都市計画決定されていれば道路も都市施設も、
その位置は、すべて無料で閲覧できる。
事業計画が公告されてから
騒ぎを大きくして全国に恥をさらすのは
もう、やめようぜ。
そんな事をしているのであれば
あなたの家の不動産価値を下げてるのは
きっと、あなた自身だと思うよ?
そして、
ゴミ処分場であろうとなんだろうと、街には
『嫌だけど必要』という施設が幾つもある 。
そういった施設の側も都市環境に負荷を
かけない努力をすることが必要だけど、
住民のほうも受け入れる度量を持とうぜ。
『保育所なんかうるさいじゃない』
『児相とか作られたら離婚したDV親父が
そこら辺をうろつくでしょ?』
『都市計画道路を拡幅したらどんぐりの森が
なくなっちゃう』
『うちの街のゴミは夢の島に捨てればいいよ』
なんていうのは、もう いいよ。
いまの街は『東京ゴミ戦争』の時代の意識を
超克できたのだろうか。
では、『今日の二枚。
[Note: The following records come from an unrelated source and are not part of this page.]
(* ===== verification/WindowMsg.v ===== *)
(** * The window message

    [RDS_MSG_WINDOW_NEW_UPDATE] of freerds/backend/protocol.c.  The reader is
    not the inverse of the writer: it skips three pairs of fields that the
    writer emits, and it calls [Stream_Write] for the title.

    The bits [WINDOW_ORDER_*] come from FreeRDP's headers; they are a parameter
    of the model. *)

From S2P Require Import Prelude WStream Message VarMsg.
Import RefreshRect.

Class WindowOrder := {
  WINDOW_ORDER_TYPE_WINDOW : Z;
  WINDOW_ORDER_STATE_NEW : Z;
  WINDOW_ORDER_FIELD_OWNER : Z;
  WINDOW_ORDER_FIELD_STYLE : Z;
  WINDOW_ORDER_FIELD_SHOW : Z;
  WINDOW_ORDER_FIELD_TITLE : Z;
  WINDOW_ORDER_FIELD_CLIENT_AREA_OFFSET : Z;
  WINDOW_ORDER_FIELD_CLIENT_AREA_SIZE : Z;
  WINDOW_ORDER_FIELD_ROOT_PARENT : Z;
  WINDOW_ORDER_FIELD_WND_OFFSET : Z;
  WINDOW_ORDER_FIELD_WND_CLIENT_DELTA : Z;
  WINDOW_ORDER_FIELD_WND_SIZE : Z;
  WINDOW_ORDER_FIELD_WND_RECTS : Z;
  WINDOW_ORDER_FIELD_VIS_OFFSET : Z;
  WINDOW_ORDER_FIELD_VISIBILITY : Z;
}.

Module WindowNewUpdate.
Record RAIL_UNICODE_STRING := mk_unicode { ulength : Z  (* UINT16 *); string : option (list Z)  (* BYTE* *) }.

Record RDS_MSG_WINDOW_NEW_UPDATE := mk {
  windowId : Z; ownerWindowId : Z; style : Z; extendedStyle : Z; showState : Z;  (* UINT32 *)
  titleInfo : RAIL_UNICODE_STRING;
  clientOffsetX : Z; clientOffsetY : Z; clientAreaWidth : Z; clientAreaHeight : Z;  (* UINT32 *)
  RPContent : Z; rootParentHandle : Z;  (* UINT32 *)
  windowOffsetX : Z; windowOffsetY : Z;  (* UINT32 *)
  windowClientDeltaX : Z; windowClientDeltaY : Z;  (* UINT32 *)
  windowWidth : Z; windowHeight : Z;  (* UINT32 *)
  numWindowRects : Z  (* UINT32 *);
  windowRects : option (list RECTANGLE_16)  (* RECTANGLE_16* *);
  visibleOffsetX : Z; visibleOffsetY : Z;  (* UINT32 *)
  numVisibilityRects : Z  (* UINT32 *);
  visibilityRects : option (list RECTANGLE_16)  (* RECTANGLE_16* *)
}.

Section Code.
Context {W : WStream} {F : WindowOrder}.

(** [if (flags & f) { Stream_Read_UINT32(s, a); Stream_Read_UINT32(s, b); }] *)
Definition read_pair (flags f : Z) (a b : Z) : SM (Z * Z) :=
  if Z.land flags f =? 0 then mret (a, b) else
  a ← Stream_Read_UINT32;
  b ← Stream_Read_UINT32;
  mret (a, b).

(** The rectangles read in place, through the pointer into the stream. *)
Definition read_window_rects (n : Z) : SM (option (list RECTANGLE_16)) :=
  rs ← read_rects (Z.to_nat n);
  mret (Some rs).

(** The rectangles stored through [msg->visibilityRects], which must have
    room for them. *)
Definition read_visibility_rects (p : option (list RECTANGLE_16)) (n : Z) :
    SM (option (list RECTANGLE_16)) :=
  if n =? 0 then mret p else
  match p with
  | None => fault
  | Some old =>
      if decide (n <= Z.of_nat (length old))
      then rs ← read_rects (Z.to_nat n); mret (Some (rs ++ drop (Z.to_nat n) old))
      else fault
  end.

Definition read_flags : Z :=
  let flags := Z.lor WINDOW_ORDER_TYPE_WINDOW WINDOW_ORDER_STATE_NEW in
  let flags := Z.lor flags WINDOW_ORDER_FIELD_OWNER in
  let flags := Z.lor flags WINDOW_ORDER_FIELD_STYLE in
  let flags := Z.lor flags WINDOW_ORDER_FIELD_SHOW in
  let flags := Z.lor flags WINDOW_ORDER_FIELD_TITLE in
  let flags := Z.lor flags WINDOW_ORDER_FIELD_CLIENT_AREA_OFFSET in
  let flags := Z.lor flags WINDOW_ORDER_FIELD_CLIENT_AREA_SIZE in
  let flags := Z.lor flags WINDOW_ORDER_FIELD_ROOT_PARENT in
  let flags := Z.lor flags WINDOW_ORDER_FIELD_WND_RECTS in
  let flags := Z.lor flags WINDOW_ORDER_FIELD_VIS_OFFSET in
  Z.lor flags WINDOW_ORDER_FIELD_VISIBILITY.

Definition freerds_read_window_new_update (msg : MSG RDS_MSG_WINDOW_NEW_UPDATE) :
    SM (Z * MSG RDS_MSG_WINDOW_NEW_UPDATE) :=
  let b := body msg in
  let flags := read_flags in
  '(wid, owner) ← read_pair flags WINDOW_ORDER_FIELD_OWNER (windowId b) (ownerWindowId b);
  '(st, est) ← read_pair flags WINDOW_ORDER_FIELD_STYLE (style b) (extendedStyle b);
  show ← (if Z.land flags WINDOW_ORDER_FIELD_SHOW =? 0 then mret (showState b) else Stream_Read_UINT32);
  title ← (if Z.land flags WINDOW_ORDER_FIELD_TITLE =? 0 then mret (titleInfo b) else
    len ← Stream_Read_UINT16;
    write_from (string (titleInfo b)) len ≫= fun _ =>
    mret (mk_unicode len (string (titleInfo b))));
  '(cox, coy) ← read_pair flags WINDOW_ORDER_FIELD_CLIENT_AREA_OFFSET (clientOffsetX b) (clientOffsetY b);
  '(caw, cah) ← read_pair flags WINDOW_ORDER_FIELD_CLIENT_AREA_SIZE (clientAreaWidth b) (clientAreaHeight b);
  '(rpc, rph) ← read_pair flags WINDOW_ORDER_FIELD_ROOT_PARENT (RPContent b) (rootParentHandle b);
  '(wox, woy) ← read_pair flags WINDOW_ORDER_FIELD_WND_OFFSET (windowOffsetX b) (windowOffsetY b);
  '(wdx, wdy) ← read_pair flags WINDOW_ORDER_FIELD_WND_CLIENT_DELTA (windowClientDeltaX b) (windowClientDeltaY b);
  '(ww, wh) ← read_pair flags WINDOW_ORDER_FIELD_WND_SIZE (windowWidth b) (windowHeight b);
  '(nw, wr) ← (if Z.land flags WINDOW_ORDER_FIELD_WND_RECTS =? 0
               then mret (numWindowRects b, windowRects b) else
    n ← Stream_Read_UINT16;
    rs ← read_window_rects n;
    mret (n, rs));
  '(vox, voy) ← read_pair flags WINDOW_ORDER_FIELD_VIS_OFFSET (visibleOffsetX b) (visibleOffsetY b);
  '(nv, vr) ← (if Z.land flags WINDOW_ORDER_FIELD_VISIBILITY =? 0
               then mret (numVisibilityRects b, visibilityRects b) else
    n ← Stream_Read_UINT16;
    rs ← read_visibility_rects (visibilityRects b) n;
    mret (n, rs));
  _ ← Stream_Read_UINT32;
  mret (0, set_body (mk wid owner st est show title cox coy caw cah rpc rph wox woy wdx wdy ww wh
                        nw wr vox voy nv vr) msg).

Definition write_rects_from (p : option (list RECTANGLE_16)) (n : Z) : SM unit :=
  write_rects (Z.to_nat n) (default [] p).

Definition write_flags : Z :=
  let flags := Z.lor WINDOW_ORDER_TYPE_WINDOW WINDOW_ORDER_STATE_NEW in
  let flags := Z.lor flags WINDOW_ORDER_FIELD_OWNER in
  let flags := Z.lor flags WINDOW_ORDER_FIELD_STYLE in
  let flags := Z.lor flags WINDOW_ORDER_FIELD_SHOW in
  let flags := Z.lor flags WINDOW_ORDER_FIELD_TITLE in
  let flags := Z.lor flags WINDOW_ORDER_FIELD_CLIENT_AREA_OFFSET in
  let flags := Z.lor flags WINDOW_ORDER_FIELD_CLIENT_AREA_SIZE in
  let flags := Z.lor flags WINDOW_ORDER_FIELD_ROOT_PARENT in
  let flags := Z.lor flags WINDOW_ORDER_FIELD_WND_OFFSET in
  let flags := Z.lor flags WINDOW_ORDER_FIELD_WND_CLIENT_DELTA in
  let flags := Z.lor flags WINDOW_ORDER_FIELD_WND_SIZE in
  let flags := Z.lor flags WINDOW_ORDER_FIELD_WND_RECTS in
  let flags := Z.lor flags WINDOW_ORDER_FIELD_VIS_OFFSET in
  Z.lor flags WINDOW_ORDER_FIELD_VISIBILITY.

Definition freerds_write_window_new_update (s : option wStream) (msg : MSG RDS_MSG_WINDOW_NEW_UPDATE) :
    option ((Z * MSG RDS_MSG_WINDOW_NEW_UPDATE) * option wStream) :=
  let b := body msg in
  let msg := set_msgFlags 0 msg in
  '(n, _) ← freerds_write_common_header None (common msg);
  let msg := set_length (n + 5 * 4 + (2 + ulength (titleInfo b)) + 12 * 4 +
                         (2 + numWindowRects b * 8) + (4 + 4) +
                         (2 + numVisibilityRects b * 8) + 4) msg in
  on_stream s (i32 (msg_length (common msg)), msg)
   (write_header msg;;
    Stream_Write_UINT32 (windowId b);;
    Stream_Write_UINT32 (ownerWindowId b);;
    Stream_Write_UINT32 (style b);;
    Stream_Write_UINT32 (extendedStyle b);;
    Stream_Write_UINT32 (showState b);;
    Stream_Write_UINT16 (ulength (titleInfo b));;
    write_from (string (titleInfo b)) (ulength (titleInfo b));;
    Stream_Write_UINT32 (clientOffsetX b);;
    Stream_Write_UINT32 (clientOffsetY b);;
    Stream_Write_UINT32 (clientAreaWidth b);;
    Stream_Write_UINT32 (clientAreaHeight b);;
    Stream_Write_UINT32 (RPContent b);;
    Stream_Write_UINT32 (rootParentHandle b);;
    Stream_Write_UINT32 (windowOffsetX b);;
    Stream_Write_UINT32 (windowOffsetY b);;
    Stream_Write_UINT32 (windowClientDeltaX b);;
    Stream_Write_UINT32 (windowClientDeltaY b);;
    Stream_Write_UINT32 (windowWidth b);;
    Stream_Write_UINT32 (windowHeight b);;
    Stream_Write_UINT16 (numWindowRects b);;
    write_rects_from (windowRects b) (numWindowRects b);;
    Stream_Write_UINT32 (visibleOffsetX b);;
    Stream_Write_UINT32 (visibleOffsetY b);;
    Stream_Write_UINT16 (numVisibilityRects b);;
    write_rects_from (visibilityRects b) (numVisibilityRects b);;
    Stream_Write_UINT32 write_flags;;
    mret (0, msg)).
End Code.

(** ** The layout the writer produces *)

Definition wire_window_new_update {F : WindowOrder} (b : RDS_MSG_WINDOW_NEW_UPDATE) : list Z :=
  le32 (windowId b) ++ le32 (ownerWindowId b) ++ le32 (style b) ++ le32 (extendedStyle b) ++
  le32 (showState b) ++ le16 (ulength (titleInfo b)) ++
  take (Z.to_nat (ulength (titleInfo b))) (default [] (string (titleInfo b))) ++
  le32 (clientOffsetX b) ++ le32 (clientOffsetY b) ++
  le32 (clientAreaWidth b) ++ le32 (clientAreaHeight b) ++
  le32 (RPContent b) ++ le32 (rootParentHandle b) ++
  le32 (windowOffsetX b) ++ le32 (windowOffsetY b) ++
  le32 (windowClientDeltaX b) ++ le32 (windowClientDeltaY b) ++
  le32 (windowWidth b) ++ le32 (windowHeight b) ++
  le16 (numWindowRects b) ++ wire_rects (take (Z.to_nat (numWindowRects b)) (default [] (windowRects b))) ++
  le32 (visibleOffsetX b) ++ le32 (visibleOffsetY b) ++
  le16 (numVisibilityRects b) ++ wire_rects (take (Z.to_nat (numVisibilityRects b)) (default [] (visibilityRects b))) ++
  le32 write_flags.

Definition there {A} (n : Z) (p : option (list A)) : Prop :=
  0 <= n /\ (n = 0 \/ exists l, p = Some l /\ n <= Z.of_nat (length l)).

(** The title and the rectangles are there. *)
Definition ok_window_new_update (b : RDS_MSG_WINDOW_NEW_UPDATE) : Prop :=
  there (ulength (titleInfo b)) (string (titleInfo b)) /\
  there (numWindowRects b) (windowRects b) /\ there (numVisibilityRects b) (visibilityRects b).

Definition size_window_new_update (b : RDS_MSG_WINDOW_NEW_UPDATE) : Z :=
  86 + ulength (titleInfo b) + numWindowRects b * 8 + numVisibilityRects b * 8.

Section Facts.
Context {W : WStream} {L : WStreamLaws W} {F : WindowOrder}.

Lemma length_there {A} n (p : option (list A)) :
  there n p -> Z.of_nat (length (take (Z.to_nat n) (default [] p))) = n.
Proof.
  intros (H0 & [->|(l & -> & Hl)]); [done|]. cbn [from_option id]. rewrite length_take. lia.
Qed.

Lemma writes_there p n : there n p ->
  writes (write_from p n) (take (Z.to_nat n) (default [] p)) tt.
Proof.
  intros (H0 & [->|(l & -> & Hl)]).
  - destruct p; simpl; [rewrite decide_True by lia|]; apply writes_bytes.
  - by apply writes_from.
Qed.

Lemma writes_rects_there p n : there n p ->
  writes (write_rects_from p n) (wire_rects (take (Z.to_nat n) (default [] p))) tt.
Proof.
  intros Hn. unfold write_rects_from. set (rs := default [] p).
  assert (write_rects (Z.to_nat n) rs =
          write_rects (length (take (Z.to_nat n) rs)) (take (Z.to_nat n) rs)) as ->.
  { assert (Z.to_nat n <= length rs)%nat as Hle.
    { pose proof (length_there n p Hn) as E. fold rs in E. rewrite length_take in E. lia. }
    clearbody rs. revert Hle. generalize (Z.to_nat n). clear. intros m. revert rs.
    induction m as [|m IH]; intros [|r rs] Hle; simpl in *; try done; [lia|].
    rewrite <-IH by lia. done. }
  apply writes_rects.
Qed.

Lemma length_wire_window_new_update b : ok_window_new_update b ->
  Z.of_nat (length (wire_window_new_update b)) = size_window_new_update b.
Proof.
  intros (Ht & Hw & Hv). apply length_there in Ht, Hw, Hv.
  unfold wire_window_new_update, size_window_new_update.
  rewrite !length_app, !length_le, !length_wire_rects. lia.
Qed.

Lemma size_window_sum b :
  10 + 5 * 4 + (2 + ulength (titleInfo b)) + 12 * 4 + (2 + numWindowRects b * 8) + (4 + 4) +
  (2 + numVisibilityRects b * 8) + 4 = 10 + size_window_new_update b.
Proof. unfold size_window_new_update. lia. Qed.

#[global] Program Instance encoder_window_new_update :
  Encoder freerds_write_window_new_update := {
  ok := ok_window_new_update;
  norm b := b;
  wire := wire_window_new_update;
  wrect _ := None;
}.
Next Obligation.
  intros c b Hok. cbv beta. rewrite length_wire_window_new_update by done.
  unfold header_size. rewrite <-size_window_sum. codec_size_tac.
Qed.
Next Obligation.
  intros c b Hok. cbv zeta. rewrite length_wire_window_new_update by done.
  destruct Hok as (Ht & Hw & Hv). apply writes_on_stream. unfold wire_window_new_update. cbn [body].
  eapply writes_eq.
  - eapply writes_bind; [apply writes_header|].
    repeat (eapply writes_bind;
      [first [apply writes_32 | apply writes_16 | by apply writes_there | by apply writes_rects_there]|]).
    apply writes_ret.
  - unfold out_common, header_size. rewrite <-size_window_sum, app_nil_r. reflexivity.
  - unfold out_common, header_size. rewrite <-size_window_sum. reflexivity.
Qed.
End Facts.
End WindowNewUpdate.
』
『ゴミ戦争』の最前線。
割と原始的な方法で
『搬入拒否』をやってたんだな、と思う。
杉並清掃工場の煙突は高さ160m。
住宅街のすぐそばにそびえる
=東京都杉並区
と、まあ、リンクした朝日の写真に
こんな眠たいキャプションが書いてある。
煙突が高いのは、むしろ公害の防止策だ。
背が高ければ排煙を拡散できる。
なんでそんな当たり前のことがわからないんだ?
これで煙突が銭湯みたいに高さ16mだったら、
『あらヒューマンスケールで素敵ね』とか
言うのか?
馬鹿。
そして『ごみ戦争』まで起こして、
やっと作られたこの施設も
築30年を超えて老朽化し、
後継施設をどうしよう
ということになっているらしい。
どうするんだ?
杉並区は金持ちだから、
札束で横っ面をひっぱたいて
ナウルあたりの貧乏国に生ごみを引き取らせるか?
まあ、米軍基地にしても原発にしても
同じような議論はある。
『そもそも必要か?』という議論がある原発は
ともかく基地にしろ、ごみ処分施設にしても
絶対に必要なのだ。
『必要なのはわかるけど、
何もうちの近所じゃなくても。』
という三多摩根性では
およそ『どんぐりの森』の連中と変わらない。